Making maker jobs. The G7 is keen on the tech-driven rebirth of small-scale and local manufacturing, a megatrend it calls The Next Product Revolution. With the OECD and the International Labor Organization, the G-7 plan for skills and labor includes a strategic advisory board on ‘People-Centered Innovation.’

Investing in Africa. Leaders are looking well beyond 2030 to the African Union’s Agenda 2063. The financial world is looking forward to big injection of capital, but how big? The European Union’s new “External Investment Plan” is intended to boost investment in Africa. The G20 Partnership Initiative with Africa includes “investment compacts,” sustainable infrastructure and inclusive growth. Japan, for example, committed to invest more than $30 billion by 2018 at last year’s Tokyo International Conference for African Development.

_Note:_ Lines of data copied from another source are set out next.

(* ===== verification/Atom.v ===== *)
(** * Atom: the interned names of [dix/atom.c]

    Atoms are small integers standing for names.  The state of the file is a
    binary tree ordered by fingerprint, then by name, and a table from atom to
    tree node.  A table slot obtained from [realloc] and never written is
    [None]; a null pointer is [Some None]. *)

From S2P Require Import Prelude.

(** ** C strings *)

(** Characters are bytes; memory after the end of the list is NUL. *)
Definition char_at (s : list Z) (i : Z) : Z := default 0 (s !! Z.to_nat i).

(** [char] is signed: this is [(unsigned int) c]. *)
Definition uint_of_char (c : Z) : Z := u32 (if c <? 128 then c else c - 256).

(** The characters before the first NUL. *)
Fixpoint cstr (s : list Z) : list Z :=
  match s with
  | [] => []
  | c :: s' => if c =? 0 then [] else c :: cstr s'
  end.
Definition strlen (s : list Z) : Z := Z.of_nat (length (cstr s)).
Definition strndup (s : list Z) (n : Z) : list Z := cstr (take (Z.to_nat n) s).

Fixpoint strncmp (n : nat) (s t : list Z) : Z :=
  match n with
  | O => 0
  | S n' =>
      let c := default 0 (head s) in
      let d := default 0 (head t) in
      if c =? d then (if c =? 0 then 0 else strncmp n' (tail s) (tail t)) else c - d
  end.

(** ** State *)

(** [dix/atom.c: NodeRec 64-69] without the child pointers, which are the
    tree below.  [nd_heap] records whether the string was duplicated. *)
Record NodeRec := MkNode {
  nd_a : Z;
  nd_fingerPrint : Z;
  nd_string : list Z;
  nd_heap : bool
}.

Inductive atom_tree :=
  | TNull
  | TNode (left : atom_tree) (n : NodeRec) (right : atom_tree).

(** [dix/atom.c: lastAtom 71-74] *)
Record atom_state := MkAtoms {
  lastAtom : Z;
  atomRoot : atom_tree;
  tableLength : Z;
  nodeTable : list (option (option NodeRec))
}.
#[export] Instance eta_atoms : Settable atom_state :=
  fun s => MkAtoms (lastAtom s) (atomRoot s) (tableLength s) (nodeTable s).

Definition XA_LAST_PREDEFINED : Z := 68.
Definition InitialTableSize : Z := 256.
Definition BAD_RESOURCE : Z := 0xe0000000.
Definition sizeof_NodeRec : Z := 32.
Definition sizeof_NodePtr : Z := 8.

(** ** Operations *)

(** The hash of the first loop of [MakeAtom]; [dix/atom.c: MakeAtom 77-87] *)
Definition fingerprint (string : list Z) (len : Z) : Z :=
  fold_left
    (fun fp i =>
       let fp := u32 (fp * 27 + uint_of_char (char_at string i)) in
       u32 (fp * 27 + uint_of_char (char_at string (len - 1 - i))))
    (Z.of_nat <$> seq 0 (Z.to_nat (u32 (len + 1) / 2))) 0.

(** One turn of the descent; [dix/atom.c: MakeAtom 88-102] *)
Definition node_cmp (fp : Z) (string : list Z) (len : Z) (n : NodeRec) : comparison :=
  if fp <? nd_fingerPrint n then Lt
  else if fp >? nd_fingerPrint n then Gt
  else
    let comp := strncmp (Z.to_nat len) string (nd_string n) in
    if (comp <? 0) || ((comp =? 0) && (len <? strlen (nd_string n))) then Lt
    else if comp >? 0 then Gt
    else Eq.

Fixpoint tree_find (fp : Z) (string : list Z) (len : Z) (t : atom_tree) : option Z :=
  match t with
  | TNull => None
  | TNode l n r =>
      match node_cmp fp string len n with
      | Lt => tree_find fp string len l
      | Gt => tree_find fp string len r
      | Eq => Some (nd_a n)
      end
  end.

(** [*np = nd]: the new leaf goes where the descent ended. *)
Fixpoint tree_insert (fp : Z) (string : list Z) (len : Z) (nd : NodeRec) (t : atom_tree)
  : atom_tree :=
  match t with
  | TNull => TNode TNull nd TNull
  | TNode l n r =>
      match node_cmp fp string len n with
      | Lt => TNode (tree_insert fp string len nd l) n r
      | Gt => TNode l n (tree_insert fp string len nd r)
      | Eq => t
      end
  end.

(** [dix/atom.c: MakeAtom] *)
Definition MakeAtom (al : allocator) (st : atom_state) (string : list Z) (len : Z)
    (makeit : bool) : Z * atom_state :=
  let fp := fingerprint string len in
  match tree_find fp string len (atomRoot st) with
  | Some a => (a, st)
  | None =>
      if makeit then
        if negb (al 0%nat sizeof_NodeRec) then (BAD_RESOURCE, st)
        else
          let static := lastAtom st <? XA_LAST_PREDEFINED in
          let str := if static then cstr string else strndup string len in
          if negb static && negb (al 1%nat (Z.of_nat (length str) + 1)) then (BAD_RESOURCE, st)
          else
            let grow := u32 (lastAtom st + 1) >=? tableLength st in
            if grow && negb (al 2%nat (tableLength st * (2 * sizeof_NodePtr))) then
              (BAD_RESOURCE, st)
            else
              let st :=
                if grow then
                  st <| nodeTable ::= fun t => t ++ replicate (Z.to_nat (tableLength st)) None |>
                     <| tableLength := u64 (Z.shiftl (tableLength st) 1) |>
                else st in
              let a := u32 (lastAtom st + 1) in
              let nd := MkNode a fp str (negb static) in
              (a, st <| atomRoot ::= tree_insert fp string len nd |>
                     <| lastAtom := a |>
                     <| nodeTable ::= fun t => zset t a (Some (Some nd)) |>)
      else (0, st)
  end.

(** [dix/atom.c: ValidAtom] *)
Definition ValidAtom (st : atom_state) (atom : Z) : bool :=
  negb (atom =? 0) && (atom <=? lastAtom st).

(** The outer [None] is a read of an uninitialised slot or past the table.
    [dix/atom.c: NameForAtom] *)
Definition NameForAtom (st : atom_state) (atom : Z) : option (option (list Z)) :=
  if atom >? lastAtom st then Some None
  else
    match znth (nodeTable st) atom with
    | Some (Some (Some node)) => Some (Some (nd_string node))
    | Some (Some None) => Some None
    | Some None | None => None
    end.

(** The strings passed to [free]; [dix/atom.c: FreeAtom] *)
Fixpoint FreeAtom (t : atom_tree) : list NodeRec :=
  match t with
  | TNull => []
  | TNode l n r =>
      FreeAtom l ++ FreeAtom r ++ (if nd_a n >? XA_LAST_PREDEFINED then [n] else [])
  end.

Fighting poverty. The global project includes lifting 500 million people out of hunger and malnutrition by 2030. The G7 leaders agreed to raised their collective support for food security, nutrition and sustainable agriculture in Africa, specifically targeting women and girls. To attract investments, they endorsed blended finance and public-private partnerships (see ImpactAlpha’s archive, Full Stack Capital).

Into the breach

The setback on climate is huge, no doubt. Merkel was aghast (“unsatisfying”). The climate agreement was framed as a determination “to harness the significant economic opportunities, in terms of growth and job creation, offered by the transformation of the energy sector and clean technology.”

Some combination of Jerry Brown’s California, BlackRock and other shareholders, Michael Bloomberg and Mark Carney, James Baker and George Schultz, Bill Gates and hundreds of corporate CEOs, as well as tens of millions of Americans, may be able to step into the breach of Washington’s abdication of leadership on climate.

The majorities of Americans in every state in favor of strong climate action don’t have to tackle the climate challenge alone. Xi Jinping’s China is on the case, as is Narendra Modi’s India. Canada’s Justin Trudeau takes the helm of the G7 in the lead-up to next year’s summit in Charlevoix, Quebec. World leaders still have our back. For the moment, the 2030 global goals are holding.